▶ _WORK TO BE COMPLETED_
Once you have located the line containing "Lemma answers_offers_mono own" in the material below, return it exactly along with each line after it through the line containing "Lemma step_answers m".

▶ _RECORD EXTRACTS_
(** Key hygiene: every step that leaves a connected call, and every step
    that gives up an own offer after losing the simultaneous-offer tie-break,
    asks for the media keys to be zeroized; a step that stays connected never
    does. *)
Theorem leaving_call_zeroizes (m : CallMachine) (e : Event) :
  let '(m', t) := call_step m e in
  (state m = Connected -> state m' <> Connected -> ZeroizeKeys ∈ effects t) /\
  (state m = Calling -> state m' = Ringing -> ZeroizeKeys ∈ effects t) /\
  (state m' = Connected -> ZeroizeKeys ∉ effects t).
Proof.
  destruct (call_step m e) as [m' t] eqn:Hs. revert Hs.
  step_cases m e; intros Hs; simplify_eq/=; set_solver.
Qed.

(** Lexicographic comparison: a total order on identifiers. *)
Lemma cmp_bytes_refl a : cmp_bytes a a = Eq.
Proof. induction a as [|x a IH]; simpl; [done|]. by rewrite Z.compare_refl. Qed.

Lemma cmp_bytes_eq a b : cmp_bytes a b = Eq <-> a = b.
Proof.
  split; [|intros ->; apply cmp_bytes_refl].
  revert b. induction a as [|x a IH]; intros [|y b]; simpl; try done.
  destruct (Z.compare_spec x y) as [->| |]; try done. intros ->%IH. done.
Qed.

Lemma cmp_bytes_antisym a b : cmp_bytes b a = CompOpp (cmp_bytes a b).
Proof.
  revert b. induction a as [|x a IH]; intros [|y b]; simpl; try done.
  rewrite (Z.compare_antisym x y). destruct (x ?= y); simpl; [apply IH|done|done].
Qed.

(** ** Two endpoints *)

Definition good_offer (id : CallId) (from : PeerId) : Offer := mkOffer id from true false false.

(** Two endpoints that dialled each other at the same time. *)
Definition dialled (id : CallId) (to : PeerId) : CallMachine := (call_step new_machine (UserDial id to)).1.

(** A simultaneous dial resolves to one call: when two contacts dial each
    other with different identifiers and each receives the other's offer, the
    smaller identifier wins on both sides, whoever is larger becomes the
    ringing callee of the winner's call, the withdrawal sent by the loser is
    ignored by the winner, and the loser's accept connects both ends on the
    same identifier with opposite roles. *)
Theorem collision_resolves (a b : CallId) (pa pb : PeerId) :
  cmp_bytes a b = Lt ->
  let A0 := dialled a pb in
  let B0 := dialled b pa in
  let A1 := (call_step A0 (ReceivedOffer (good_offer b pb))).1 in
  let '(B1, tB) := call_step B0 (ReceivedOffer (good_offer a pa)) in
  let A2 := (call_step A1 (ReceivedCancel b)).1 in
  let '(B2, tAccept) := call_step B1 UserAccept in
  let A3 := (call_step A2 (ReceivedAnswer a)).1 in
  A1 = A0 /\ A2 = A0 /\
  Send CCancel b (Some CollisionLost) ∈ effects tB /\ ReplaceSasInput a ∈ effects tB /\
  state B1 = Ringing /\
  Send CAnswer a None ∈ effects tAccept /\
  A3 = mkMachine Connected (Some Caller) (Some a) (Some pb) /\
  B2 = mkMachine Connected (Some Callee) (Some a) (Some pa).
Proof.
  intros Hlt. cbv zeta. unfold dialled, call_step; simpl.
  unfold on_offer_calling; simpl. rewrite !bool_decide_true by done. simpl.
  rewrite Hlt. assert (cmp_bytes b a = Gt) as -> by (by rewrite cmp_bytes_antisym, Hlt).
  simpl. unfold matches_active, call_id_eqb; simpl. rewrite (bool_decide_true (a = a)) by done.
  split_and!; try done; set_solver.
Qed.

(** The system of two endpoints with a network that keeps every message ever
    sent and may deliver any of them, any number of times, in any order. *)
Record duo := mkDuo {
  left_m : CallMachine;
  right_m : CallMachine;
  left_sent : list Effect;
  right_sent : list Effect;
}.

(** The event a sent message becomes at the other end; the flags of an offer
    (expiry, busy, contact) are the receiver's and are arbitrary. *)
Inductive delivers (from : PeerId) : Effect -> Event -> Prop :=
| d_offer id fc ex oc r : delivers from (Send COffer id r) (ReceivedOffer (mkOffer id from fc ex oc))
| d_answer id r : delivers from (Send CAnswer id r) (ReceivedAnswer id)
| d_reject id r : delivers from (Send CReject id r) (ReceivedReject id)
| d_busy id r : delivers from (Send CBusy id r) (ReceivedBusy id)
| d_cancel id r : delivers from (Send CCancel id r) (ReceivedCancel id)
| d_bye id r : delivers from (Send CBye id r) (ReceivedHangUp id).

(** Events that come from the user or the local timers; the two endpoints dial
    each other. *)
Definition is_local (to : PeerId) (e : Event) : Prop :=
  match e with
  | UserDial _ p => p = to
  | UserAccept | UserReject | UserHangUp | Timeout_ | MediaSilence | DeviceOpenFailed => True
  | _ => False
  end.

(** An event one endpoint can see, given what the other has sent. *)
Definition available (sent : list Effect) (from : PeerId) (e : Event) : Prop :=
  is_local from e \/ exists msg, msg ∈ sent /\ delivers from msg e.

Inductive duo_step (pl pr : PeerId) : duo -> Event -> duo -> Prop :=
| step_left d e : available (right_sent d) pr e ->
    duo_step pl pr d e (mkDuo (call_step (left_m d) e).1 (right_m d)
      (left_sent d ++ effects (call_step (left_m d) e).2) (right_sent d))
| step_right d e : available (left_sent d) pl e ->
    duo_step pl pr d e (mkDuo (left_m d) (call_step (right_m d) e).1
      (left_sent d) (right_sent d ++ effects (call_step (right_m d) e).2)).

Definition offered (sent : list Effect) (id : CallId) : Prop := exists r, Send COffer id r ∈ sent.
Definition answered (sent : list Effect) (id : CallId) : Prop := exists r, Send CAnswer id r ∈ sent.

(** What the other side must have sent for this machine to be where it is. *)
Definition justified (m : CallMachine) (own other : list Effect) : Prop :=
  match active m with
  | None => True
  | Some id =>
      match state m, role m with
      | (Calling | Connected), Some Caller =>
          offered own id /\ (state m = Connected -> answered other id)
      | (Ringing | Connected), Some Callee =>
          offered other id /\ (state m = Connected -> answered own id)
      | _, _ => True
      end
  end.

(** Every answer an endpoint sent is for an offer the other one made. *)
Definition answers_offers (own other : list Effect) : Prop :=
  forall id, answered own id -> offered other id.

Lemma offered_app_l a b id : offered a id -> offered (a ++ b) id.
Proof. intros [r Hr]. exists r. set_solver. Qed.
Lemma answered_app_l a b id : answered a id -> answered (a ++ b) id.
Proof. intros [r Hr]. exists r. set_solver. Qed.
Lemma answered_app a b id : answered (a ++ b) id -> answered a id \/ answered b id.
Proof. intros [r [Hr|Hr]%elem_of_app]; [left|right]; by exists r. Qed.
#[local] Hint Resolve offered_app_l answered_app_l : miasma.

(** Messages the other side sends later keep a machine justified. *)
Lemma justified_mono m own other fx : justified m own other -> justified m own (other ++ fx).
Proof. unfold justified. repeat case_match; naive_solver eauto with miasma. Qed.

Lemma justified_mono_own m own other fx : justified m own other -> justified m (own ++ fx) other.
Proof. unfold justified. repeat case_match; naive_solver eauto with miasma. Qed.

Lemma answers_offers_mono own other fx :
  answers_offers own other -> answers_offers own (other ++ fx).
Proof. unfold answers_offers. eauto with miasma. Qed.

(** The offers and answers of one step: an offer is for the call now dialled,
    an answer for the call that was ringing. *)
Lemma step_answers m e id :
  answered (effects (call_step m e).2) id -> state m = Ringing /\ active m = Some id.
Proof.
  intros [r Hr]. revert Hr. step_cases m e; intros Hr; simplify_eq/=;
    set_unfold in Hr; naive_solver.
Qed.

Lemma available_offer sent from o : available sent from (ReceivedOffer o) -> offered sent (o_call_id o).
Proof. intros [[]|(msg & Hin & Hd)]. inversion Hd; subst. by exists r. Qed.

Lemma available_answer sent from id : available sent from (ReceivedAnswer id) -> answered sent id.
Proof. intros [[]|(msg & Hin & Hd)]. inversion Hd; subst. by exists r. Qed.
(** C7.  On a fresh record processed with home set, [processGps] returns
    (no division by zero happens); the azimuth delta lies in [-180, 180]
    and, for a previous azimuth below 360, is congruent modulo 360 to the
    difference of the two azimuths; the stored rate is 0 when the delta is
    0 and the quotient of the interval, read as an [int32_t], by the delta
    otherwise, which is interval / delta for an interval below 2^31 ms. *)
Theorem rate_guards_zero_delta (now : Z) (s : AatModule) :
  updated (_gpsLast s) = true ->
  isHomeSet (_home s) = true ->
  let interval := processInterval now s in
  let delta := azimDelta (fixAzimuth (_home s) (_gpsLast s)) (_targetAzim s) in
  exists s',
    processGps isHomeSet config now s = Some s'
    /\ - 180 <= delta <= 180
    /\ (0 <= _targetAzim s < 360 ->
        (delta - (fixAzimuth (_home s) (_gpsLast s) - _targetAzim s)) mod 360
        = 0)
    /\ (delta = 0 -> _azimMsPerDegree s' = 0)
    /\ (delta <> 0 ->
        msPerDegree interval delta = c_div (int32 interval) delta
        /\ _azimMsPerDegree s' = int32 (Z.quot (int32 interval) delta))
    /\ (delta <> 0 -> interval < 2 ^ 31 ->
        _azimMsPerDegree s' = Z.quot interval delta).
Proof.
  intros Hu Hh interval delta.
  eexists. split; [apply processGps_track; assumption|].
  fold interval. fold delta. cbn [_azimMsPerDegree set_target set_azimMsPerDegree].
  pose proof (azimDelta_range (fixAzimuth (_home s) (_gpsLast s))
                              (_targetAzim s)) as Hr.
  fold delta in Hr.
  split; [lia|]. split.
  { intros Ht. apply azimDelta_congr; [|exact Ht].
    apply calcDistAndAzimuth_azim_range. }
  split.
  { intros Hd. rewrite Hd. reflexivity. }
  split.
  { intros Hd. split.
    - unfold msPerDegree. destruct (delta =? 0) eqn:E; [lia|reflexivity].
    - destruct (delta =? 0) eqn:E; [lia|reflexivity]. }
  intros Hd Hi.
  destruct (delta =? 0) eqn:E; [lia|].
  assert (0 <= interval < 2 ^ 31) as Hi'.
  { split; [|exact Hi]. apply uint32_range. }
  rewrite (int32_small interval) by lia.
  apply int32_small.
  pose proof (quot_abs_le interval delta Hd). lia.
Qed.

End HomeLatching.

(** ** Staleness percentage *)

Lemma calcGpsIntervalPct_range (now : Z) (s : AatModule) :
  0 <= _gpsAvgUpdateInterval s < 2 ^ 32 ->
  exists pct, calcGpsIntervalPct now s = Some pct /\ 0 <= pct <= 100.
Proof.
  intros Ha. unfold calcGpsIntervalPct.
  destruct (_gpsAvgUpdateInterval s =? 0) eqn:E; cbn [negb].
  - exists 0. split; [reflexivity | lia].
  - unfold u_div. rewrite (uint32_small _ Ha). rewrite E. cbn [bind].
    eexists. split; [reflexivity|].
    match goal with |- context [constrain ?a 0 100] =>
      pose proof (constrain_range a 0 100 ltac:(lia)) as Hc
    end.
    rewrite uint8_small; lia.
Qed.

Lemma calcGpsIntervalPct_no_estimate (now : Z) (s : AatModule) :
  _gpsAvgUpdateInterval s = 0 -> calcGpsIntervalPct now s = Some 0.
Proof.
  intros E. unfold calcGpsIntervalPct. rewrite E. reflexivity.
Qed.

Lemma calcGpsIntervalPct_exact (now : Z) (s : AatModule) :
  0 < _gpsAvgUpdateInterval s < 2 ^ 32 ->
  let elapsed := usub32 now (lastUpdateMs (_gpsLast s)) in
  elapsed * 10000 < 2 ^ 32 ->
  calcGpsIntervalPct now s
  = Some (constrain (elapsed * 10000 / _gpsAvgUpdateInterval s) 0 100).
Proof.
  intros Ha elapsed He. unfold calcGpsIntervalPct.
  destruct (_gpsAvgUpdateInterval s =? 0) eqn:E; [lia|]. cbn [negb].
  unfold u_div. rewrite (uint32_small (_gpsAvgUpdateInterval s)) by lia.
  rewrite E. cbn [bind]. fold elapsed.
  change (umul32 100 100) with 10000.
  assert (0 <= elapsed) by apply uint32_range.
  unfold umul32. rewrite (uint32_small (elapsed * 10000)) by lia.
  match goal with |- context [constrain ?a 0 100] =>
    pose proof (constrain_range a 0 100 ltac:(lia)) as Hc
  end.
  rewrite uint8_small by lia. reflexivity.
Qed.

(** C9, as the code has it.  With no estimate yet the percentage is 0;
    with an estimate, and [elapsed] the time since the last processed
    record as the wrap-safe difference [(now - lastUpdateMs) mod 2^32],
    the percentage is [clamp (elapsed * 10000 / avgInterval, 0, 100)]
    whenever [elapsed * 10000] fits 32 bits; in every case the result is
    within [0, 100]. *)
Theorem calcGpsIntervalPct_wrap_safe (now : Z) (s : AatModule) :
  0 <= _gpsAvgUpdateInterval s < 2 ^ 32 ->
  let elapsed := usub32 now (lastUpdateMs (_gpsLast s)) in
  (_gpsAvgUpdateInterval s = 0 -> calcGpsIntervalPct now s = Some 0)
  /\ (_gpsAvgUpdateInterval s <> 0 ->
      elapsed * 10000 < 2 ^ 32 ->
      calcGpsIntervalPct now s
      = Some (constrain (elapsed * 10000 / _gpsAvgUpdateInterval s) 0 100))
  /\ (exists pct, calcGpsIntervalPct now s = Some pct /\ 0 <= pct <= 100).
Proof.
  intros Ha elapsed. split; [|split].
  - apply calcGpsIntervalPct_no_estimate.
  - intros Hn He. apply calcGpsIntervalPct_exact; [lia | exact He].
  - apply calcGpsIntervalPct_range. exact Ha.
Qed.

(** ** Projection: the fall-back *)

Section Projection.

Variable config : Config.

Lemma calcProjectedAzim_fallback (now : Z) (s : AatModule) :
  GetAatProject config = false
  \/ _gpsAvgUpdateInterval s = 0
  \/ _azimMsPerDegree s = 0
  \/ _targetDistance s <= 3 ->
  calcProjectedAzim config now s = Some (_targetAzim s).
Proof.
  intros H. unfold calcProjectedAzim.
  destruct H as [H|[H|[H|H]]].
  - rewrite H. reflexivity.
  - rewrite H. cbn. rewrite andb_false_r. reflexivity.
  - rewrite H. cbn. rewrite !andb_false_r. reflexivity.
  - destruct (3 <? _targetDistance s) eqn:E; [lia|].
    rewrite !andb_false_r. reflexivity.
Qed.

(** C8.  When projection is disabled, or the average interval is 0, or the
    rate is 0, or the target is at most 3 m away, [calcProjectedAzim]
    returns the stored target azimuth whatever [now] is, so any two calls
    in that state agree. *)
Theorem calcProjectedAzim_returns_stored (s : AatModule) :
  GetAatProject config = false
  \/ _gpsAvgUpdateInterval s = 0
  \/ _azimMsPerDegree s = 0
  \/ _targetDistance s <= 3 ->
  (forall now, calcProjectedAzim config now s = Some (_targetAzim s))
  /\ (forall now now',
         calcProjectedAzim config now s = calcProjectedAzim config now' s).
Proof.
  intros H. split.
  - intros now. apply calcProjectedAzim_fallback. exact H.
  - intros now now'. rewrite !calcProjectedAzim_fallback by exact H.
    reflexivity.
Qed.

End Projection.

▶ _SOLUTION TO THIS TASK_
Lemma answers_offers_mono own other fx :
  answers_offers own other -> answers_offers own (other ++ fx).
Proof. unfold answers_offers. eauto with miasma. Qed.

(** The offers and answers of one step: an offer is for the call now dialled,
    an answer for the call that was ringing. *)
Lemma step_answers m e id :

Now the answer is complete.